**EXERCISE**
In the entries below, find the line with "-- cbn. rewrite fn_lookup_insert, Ek. unfold" and the line with "E)]; rewrite E."; give again those lines and every line between them, exactly.

(Saved data entries)
* * * * *

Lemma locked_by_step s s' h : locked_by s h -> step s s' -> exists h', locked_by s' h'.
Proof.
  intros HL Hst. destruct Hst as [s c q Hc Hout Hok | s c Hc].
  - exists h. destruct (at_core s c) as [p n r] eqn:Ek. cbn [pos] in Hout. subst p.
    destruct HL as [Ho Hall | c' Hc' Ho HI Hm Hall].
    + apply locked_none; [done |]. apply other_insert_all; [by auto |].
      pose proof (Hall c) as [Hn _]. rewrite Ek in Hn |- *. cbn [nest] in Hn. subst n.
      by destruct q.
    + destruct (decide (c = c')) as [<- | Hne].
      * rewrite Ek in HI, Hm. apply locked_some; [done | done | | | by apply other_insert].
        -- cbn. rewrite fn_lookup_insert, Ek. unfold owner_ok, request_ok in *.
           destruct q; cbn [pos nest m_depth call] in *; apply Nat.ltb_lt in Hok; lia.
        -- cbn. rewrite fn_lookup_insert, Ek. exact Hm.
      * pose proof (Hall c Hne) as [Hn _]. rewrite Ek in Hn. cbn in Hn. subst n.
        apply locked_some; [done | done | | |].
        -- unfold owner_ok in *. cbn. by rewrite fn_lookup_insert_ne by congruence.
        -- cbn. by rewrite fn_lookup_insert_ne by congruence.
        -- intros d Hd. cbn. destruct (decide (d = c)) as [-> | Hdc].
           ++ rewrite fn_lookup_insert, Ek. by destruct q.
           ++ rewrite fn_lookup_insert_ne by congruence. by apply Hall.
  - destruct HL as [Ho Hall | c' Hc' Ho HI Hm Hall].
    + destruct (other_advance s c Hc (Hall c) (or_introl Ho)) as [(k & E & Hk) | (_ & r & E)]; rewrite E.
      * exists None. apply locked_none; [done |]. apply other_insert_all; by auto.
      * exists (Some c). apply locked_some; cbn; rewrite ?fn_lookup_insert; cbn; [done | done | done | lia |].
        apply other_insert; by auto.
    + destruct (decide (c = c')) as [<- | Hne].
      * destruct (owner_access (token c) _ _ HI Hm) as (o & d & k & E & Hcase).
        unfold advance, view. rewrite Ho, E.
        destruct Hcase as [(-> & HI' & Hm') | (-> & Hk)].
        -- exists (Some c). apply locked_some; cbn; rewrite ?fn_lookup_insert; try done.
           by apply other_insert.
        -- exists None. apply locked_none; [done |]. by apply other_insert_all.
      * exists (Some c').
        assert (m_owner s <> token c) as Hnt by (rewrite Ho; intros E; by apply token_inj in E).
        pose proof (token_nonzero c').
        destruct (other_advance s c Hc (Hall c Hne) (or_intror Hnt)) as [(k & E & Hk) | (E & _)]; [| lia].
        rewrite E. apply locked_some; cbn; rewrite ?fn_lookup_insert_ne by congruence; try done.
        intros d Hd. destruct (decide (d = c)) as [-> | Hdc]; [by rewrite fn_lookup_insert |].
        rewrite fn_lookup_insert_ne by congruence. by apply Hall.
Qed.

* * * * *

**ANSWER BOX**
        -- cbn. rewrite fn_lookup_insert, Ek. unfold owner_ok, request_ok in *.
           destruct q; cbn [pos nest m_depth call] in *; apply Nat.ltb_lt in Hok; lia.
        -- cbn. rewrite fn_lookup_insert, Ek. exact Hm.
      * pose proof (Hall c Hne) as [Hn _]. rewrite Ek in Hn. cbn in Hn. subst n.
        apply locked_some; [done | done | | |].
        -- unfold owner_ok in *. cbn. by rewrite fn_lookup_insert_ne by congruence.
        -- cbn. by rewrite fn_lookup_insert_ne by congruence.
        -- intros d Hd. cbn. destruct (decide (d = c)) as [-> | Hdc].
           ++ rewrite fn_lookup_insert, Ek. by destruct q.
           ++ rewrite fn_lookup_insert_ne by congruence. by apply Hall.
  - destruct HL as [Ho Hall | c' Hc' Ho HI Hm Hall].
    + destruct (other_advance s c Hc (Hall c) (or_introl Ho)) as [(k & E & Hk) | (_ & r & E)]; rewrite E.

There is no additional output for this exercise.